▶ [Data extracted from a collection]:
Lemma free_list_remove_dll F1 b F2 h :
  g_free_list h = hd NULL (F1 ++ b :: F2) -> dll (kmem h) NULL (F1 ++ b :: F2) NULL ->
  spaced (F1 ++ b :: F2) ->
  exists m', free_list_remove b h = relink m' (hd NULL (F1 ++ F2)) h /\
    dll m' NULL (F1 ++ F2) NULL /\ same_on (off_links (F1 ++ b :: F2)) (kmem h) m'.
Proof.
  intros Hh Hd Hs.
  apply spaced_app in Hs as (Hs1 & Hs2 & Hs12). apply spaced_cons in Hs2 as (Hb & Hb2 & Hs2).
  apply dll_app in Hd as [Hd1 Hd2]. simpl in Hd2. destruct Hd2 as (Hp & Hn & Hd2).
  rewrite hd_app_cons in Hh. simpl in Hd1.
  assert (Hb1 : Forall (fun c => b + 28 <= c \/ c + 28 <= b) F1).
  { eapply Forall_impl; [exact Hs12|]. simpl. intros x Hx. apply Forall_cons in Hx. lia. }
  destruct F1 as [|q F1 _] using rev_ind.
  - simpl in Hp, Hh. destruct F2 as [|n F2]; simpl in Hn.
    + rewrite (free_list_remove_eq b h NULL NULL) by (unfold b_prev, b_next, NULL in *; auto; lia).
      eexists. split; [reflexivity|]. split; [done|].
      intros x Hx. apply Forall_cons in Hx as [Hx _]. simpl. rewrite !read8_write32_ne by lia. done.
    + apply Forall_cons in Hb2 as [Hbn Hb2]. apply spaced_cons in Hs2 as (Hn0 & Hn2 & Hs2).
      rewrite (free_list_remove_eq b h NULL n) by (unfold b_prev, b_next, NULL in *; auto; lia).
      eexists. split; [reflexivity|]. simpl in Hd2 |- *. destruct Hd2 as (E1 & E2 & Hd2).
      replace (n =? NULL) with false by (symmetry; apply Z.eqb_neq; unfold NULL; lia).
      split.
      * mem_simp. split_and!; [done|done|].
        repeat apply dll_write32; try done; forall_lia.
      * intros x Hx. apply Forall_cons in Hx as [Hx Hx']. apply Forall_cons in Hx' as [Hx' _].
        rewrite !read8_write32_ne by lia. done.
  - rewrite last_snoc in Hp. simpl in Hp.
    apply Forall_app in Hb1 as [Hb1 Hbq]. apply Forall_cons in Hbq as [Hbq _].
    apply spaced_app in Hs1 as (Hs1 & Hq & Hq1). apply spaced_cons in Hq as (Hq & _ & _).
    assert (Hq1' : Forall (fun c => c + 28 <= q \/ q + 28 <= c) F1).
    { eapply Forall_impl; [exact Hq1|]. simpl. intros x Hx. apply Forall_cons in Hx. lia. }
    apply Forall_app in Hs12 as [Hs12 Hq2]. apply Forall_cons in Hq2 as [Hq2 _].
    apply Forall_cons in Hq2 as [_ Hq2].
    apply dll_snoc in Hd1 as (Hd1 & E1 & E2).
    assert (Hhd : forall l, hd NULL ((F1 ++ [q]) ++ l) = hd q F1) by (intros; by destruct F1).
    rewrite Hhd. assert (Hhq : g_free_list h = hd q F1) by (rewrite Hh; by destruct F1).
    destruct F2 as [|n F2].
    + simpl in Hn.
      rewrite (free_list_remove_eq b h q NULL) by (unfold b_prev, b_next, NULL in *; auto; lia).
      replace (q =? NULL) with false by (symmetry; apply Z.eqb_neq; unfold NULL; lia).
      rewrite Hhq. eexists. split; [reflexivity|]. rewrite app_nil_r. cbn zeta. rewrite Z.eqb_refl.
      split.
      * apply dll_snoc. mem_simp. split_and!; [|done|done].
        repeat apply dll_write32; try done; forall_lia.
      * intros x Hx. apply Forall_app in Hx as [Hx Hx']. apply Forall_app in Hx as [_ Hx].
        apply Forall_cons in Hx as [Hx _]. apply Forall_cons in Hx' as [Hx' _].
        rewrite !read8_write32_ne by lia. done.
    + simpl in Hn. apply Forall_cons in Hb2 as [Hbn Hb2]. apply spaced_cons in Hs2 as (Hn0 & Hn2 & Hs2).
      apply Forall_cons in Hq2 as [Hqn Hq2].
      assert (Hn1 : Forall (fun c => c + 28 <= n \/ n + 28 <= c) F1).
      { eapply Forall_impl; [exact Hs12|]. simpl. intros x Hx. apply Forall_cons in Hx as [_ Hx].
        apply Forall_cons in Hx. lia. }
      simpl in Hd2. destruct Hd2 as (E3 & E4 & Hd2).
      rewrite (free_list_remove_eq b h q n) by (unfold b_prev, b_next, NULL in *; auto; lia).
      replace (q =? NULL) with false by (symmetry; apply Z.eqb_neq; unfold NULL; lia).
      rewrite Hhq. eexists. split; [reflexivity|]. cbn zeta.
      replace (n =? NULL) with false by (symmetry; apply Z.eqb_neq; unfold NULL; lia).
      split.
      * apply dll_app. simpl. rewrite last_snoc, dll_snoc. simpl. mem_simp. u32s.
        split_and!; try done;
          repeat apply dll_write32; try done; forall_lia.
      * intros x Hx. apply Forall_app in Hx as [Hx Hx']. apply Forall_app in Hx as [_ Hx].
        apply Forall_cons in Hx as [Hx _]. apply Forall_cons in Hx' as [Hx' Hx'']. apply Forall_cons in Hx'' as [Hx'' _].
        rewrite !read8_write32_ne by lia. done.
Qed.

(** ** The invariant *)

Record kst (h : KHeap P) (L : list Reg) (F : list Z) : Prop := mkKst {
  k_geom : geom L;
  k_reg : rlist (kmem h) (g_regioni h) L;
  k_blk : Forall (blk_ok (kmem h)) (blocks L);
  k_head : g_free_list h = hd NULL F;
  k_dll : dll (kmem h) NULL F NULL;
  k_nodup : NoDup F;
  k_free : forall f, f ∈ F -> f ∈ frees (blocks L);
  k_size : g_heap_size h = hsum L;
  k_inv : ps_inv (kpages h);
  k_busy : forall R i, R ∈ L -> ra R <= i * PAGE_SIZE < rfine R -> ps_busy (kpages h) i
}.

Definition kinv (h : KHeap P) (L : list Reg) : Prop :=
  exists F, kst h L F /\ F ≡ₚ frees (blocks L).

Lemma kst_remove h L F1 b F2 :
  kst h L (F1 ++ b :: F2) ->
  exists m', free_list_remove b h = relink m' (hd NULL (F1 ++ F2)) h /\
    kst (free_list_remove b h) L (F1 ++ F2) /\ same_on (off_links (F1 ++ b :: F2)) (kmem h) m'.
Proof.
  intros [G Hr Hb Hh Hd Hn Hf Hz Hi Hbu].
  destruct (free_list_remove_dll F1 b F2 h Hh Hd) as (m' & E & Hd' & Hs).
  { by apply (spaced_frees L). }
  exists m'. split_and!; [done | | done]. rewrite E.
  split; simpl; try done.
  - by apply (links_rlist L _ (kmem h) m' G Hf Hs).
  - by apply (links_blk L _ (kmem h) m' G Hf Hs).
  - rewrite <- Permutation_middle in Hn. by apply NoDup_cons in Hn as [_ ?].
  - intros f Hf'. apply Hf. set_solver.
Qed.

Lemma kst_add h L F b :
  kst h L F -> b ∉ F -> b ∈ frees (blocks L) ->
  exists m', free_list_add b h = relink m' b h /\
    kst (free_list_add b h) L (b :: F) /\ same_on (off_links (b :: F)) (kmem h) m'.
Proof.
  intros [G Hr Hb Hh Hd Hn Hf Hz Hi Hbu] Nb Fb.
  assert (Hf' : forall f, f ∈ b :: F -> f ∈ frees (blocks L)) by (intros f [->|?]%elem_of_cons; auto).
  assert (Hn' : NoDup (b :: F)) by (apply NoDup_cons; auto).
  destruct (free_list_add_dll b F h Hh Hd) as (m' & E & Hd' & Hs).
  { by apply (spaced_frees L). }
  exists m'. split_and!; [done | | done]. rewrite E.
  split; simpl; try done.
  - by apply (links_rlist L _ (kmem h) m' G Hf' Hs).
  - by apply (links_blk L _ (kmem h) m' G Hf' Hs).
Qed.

---

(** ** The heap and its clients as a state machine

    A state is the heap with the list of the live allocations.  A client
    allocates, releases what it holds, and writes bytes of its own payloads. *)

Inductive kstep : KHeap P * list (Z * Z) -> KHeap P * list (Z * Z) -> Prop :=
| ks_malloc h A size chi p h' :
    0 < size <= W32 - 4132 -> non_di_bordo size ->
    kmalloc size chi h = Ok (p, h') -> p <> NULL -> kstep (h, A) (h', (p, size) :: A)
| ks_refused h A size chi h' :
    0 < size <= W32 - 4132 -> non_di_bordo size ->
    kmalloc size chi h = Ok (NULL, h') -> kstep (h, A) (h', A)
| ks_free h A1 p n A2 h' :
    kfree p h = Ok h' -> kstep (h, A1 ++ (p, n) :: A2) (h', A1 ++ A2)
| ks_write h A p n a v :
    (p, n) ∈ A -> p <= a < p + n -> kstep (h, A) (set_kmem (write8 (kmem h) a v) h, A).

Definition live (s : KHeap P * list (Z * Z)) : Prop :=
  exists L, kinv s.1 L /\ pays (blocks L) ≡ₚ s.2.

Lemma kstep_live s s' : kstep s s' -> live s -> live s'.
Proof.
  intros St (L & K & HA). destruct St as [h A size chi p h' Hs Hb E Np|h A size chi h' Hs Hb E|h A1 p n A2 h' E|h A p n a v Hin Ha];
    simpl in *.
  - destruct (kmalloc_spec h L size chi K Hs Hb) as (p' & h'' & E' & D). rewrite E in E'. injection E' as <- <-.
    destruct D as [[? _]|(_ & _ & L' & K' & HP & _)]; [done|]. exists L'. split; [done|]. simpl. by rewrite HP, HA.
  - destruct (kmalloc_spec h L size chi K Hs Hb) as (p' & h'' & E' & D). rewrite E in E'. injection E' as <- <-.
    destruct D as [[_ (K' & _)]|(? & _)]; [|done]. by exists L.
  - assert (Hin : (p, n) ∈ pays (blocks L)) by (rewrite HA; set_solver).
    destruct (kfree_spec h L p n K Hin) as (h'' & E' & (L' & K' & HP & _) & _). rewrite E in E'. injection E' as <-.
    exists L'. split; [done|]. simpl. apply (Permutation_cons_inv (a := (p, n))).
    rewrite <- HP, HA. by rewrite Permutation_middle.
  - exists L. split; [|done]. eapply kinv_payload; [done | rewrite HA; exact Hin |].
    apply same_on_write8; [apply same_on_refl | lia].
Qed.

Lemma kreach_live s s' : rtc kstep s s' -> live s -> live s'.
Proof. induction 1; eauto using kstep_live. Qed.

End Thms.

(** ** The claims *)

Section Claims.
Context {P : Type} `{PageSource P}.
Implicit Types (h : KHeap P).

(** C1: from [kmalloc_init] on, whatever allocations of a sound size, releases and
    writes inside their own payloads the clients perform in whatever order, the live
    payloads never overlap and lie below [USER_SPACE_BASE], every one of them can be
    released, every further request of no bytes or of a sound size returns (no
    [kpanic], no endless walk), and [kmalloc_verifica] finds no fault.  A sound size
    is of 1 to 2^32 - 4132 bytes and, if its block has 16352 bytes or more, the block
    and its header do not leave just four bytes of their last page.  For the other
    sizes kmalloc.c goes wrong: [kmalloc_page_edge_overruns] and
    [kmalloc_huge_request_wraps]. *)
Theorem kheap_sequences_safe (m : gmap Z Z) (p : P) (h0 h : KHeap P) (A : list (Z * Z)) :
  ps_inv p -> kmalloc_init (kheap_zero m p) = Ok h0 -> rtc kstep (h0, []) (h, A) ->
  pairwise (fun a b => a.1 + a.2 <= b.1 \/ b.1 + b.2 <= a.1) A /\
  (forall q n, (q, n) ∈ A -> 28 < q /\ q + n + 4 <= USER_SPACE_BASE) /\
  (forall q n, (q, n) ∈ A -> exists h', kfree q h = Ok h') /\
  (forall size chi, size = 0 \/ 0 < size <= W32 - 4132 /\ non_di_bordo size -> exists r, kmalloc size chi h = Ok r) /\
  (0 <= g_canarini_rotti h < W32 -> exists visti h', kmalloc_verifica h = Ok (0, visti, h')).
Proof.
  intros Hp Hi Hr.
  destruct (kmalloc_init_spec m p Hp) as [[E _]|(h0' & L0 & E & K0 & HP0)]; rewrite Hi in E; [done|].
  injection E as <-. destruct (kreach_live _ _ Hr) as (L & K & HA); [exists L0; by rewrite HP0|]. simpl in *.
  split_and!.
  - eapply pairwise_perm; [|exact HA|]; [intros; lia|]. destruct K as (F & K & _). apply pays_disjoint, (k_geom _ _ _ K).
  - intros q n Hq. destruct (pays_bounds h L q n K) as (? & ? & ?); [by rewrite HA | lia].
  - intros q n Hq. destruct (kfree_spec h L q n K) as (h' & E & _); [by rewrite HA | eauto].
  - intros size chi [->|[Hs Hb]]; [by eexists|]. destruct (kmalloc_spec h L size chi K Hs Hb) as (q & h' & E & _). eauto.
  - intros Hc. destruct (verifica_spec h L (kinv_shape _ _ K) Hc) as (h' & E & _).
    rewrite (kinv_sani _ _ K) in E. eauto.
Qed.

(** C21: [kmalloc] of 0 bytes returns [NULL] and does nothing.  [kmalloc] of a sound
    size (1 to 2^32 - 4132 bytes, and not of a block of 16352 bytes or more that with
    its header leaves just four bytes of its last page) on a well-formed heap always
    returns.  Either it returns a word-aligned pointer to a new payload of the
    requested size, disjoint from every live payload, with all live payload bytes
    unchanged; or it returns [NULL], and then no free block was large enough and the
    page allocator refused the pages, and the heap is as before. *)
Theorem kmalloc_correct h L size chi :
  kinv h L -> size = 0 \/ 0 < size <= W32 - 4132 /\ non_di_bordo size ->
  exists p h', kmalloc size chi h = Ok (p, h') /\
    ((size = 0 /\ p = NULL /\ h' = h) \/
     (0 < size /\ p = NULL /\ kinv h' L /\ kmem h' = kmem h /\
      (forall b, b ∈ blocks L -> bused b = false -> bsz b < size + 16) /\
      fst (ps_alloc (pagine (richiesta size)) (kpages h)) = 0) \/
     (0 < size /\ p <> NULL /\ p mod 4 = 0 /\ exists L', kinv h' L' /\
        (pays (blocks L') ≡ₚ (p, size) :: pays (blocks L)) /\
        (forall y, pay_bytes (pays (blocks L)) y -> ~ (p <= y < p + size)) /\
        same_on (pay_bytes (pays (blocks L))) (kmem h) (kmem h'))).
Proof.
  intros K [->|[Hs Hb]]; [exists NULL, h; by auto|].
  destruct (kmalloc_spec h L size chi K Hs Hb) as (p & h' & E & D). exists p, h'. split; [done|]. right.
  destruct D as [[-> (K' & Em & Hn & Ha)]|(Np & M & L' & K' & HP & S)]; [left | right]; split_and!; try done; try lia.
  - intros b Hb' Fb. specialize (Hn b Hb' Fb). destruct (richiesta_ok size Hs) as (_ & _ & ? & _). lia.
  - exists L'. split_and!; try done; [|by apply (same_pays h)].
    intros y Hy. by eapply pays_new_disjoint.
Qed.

▶ [REQUIREMENT]: Look through the records for the string "injection". Copy every line that has it.

▶ [TASK RESPONSE]:
  - destruct (kmalloc_spec h L size chi K Hs Hb) as (p' & h'' & E' & D). rewrite E in E'. injection E' as <- <-.
  - destruct (kmalloc_spec h L size chi K Hs Hb) as (p' & h'' & E' & D). rewrite E in E'. injection E' as <- <-.
    destruct (kfree_spec h L p n K Hin) as (h'' & E' & (L' & K' & HP & _) & _). rewrite E in E'. injection E' as <-.
  injection E as <-. destruct (kreach_live _ _ Hr) as (L & K & HA); [exists L0; by rewrite HP0|]. simpl in *.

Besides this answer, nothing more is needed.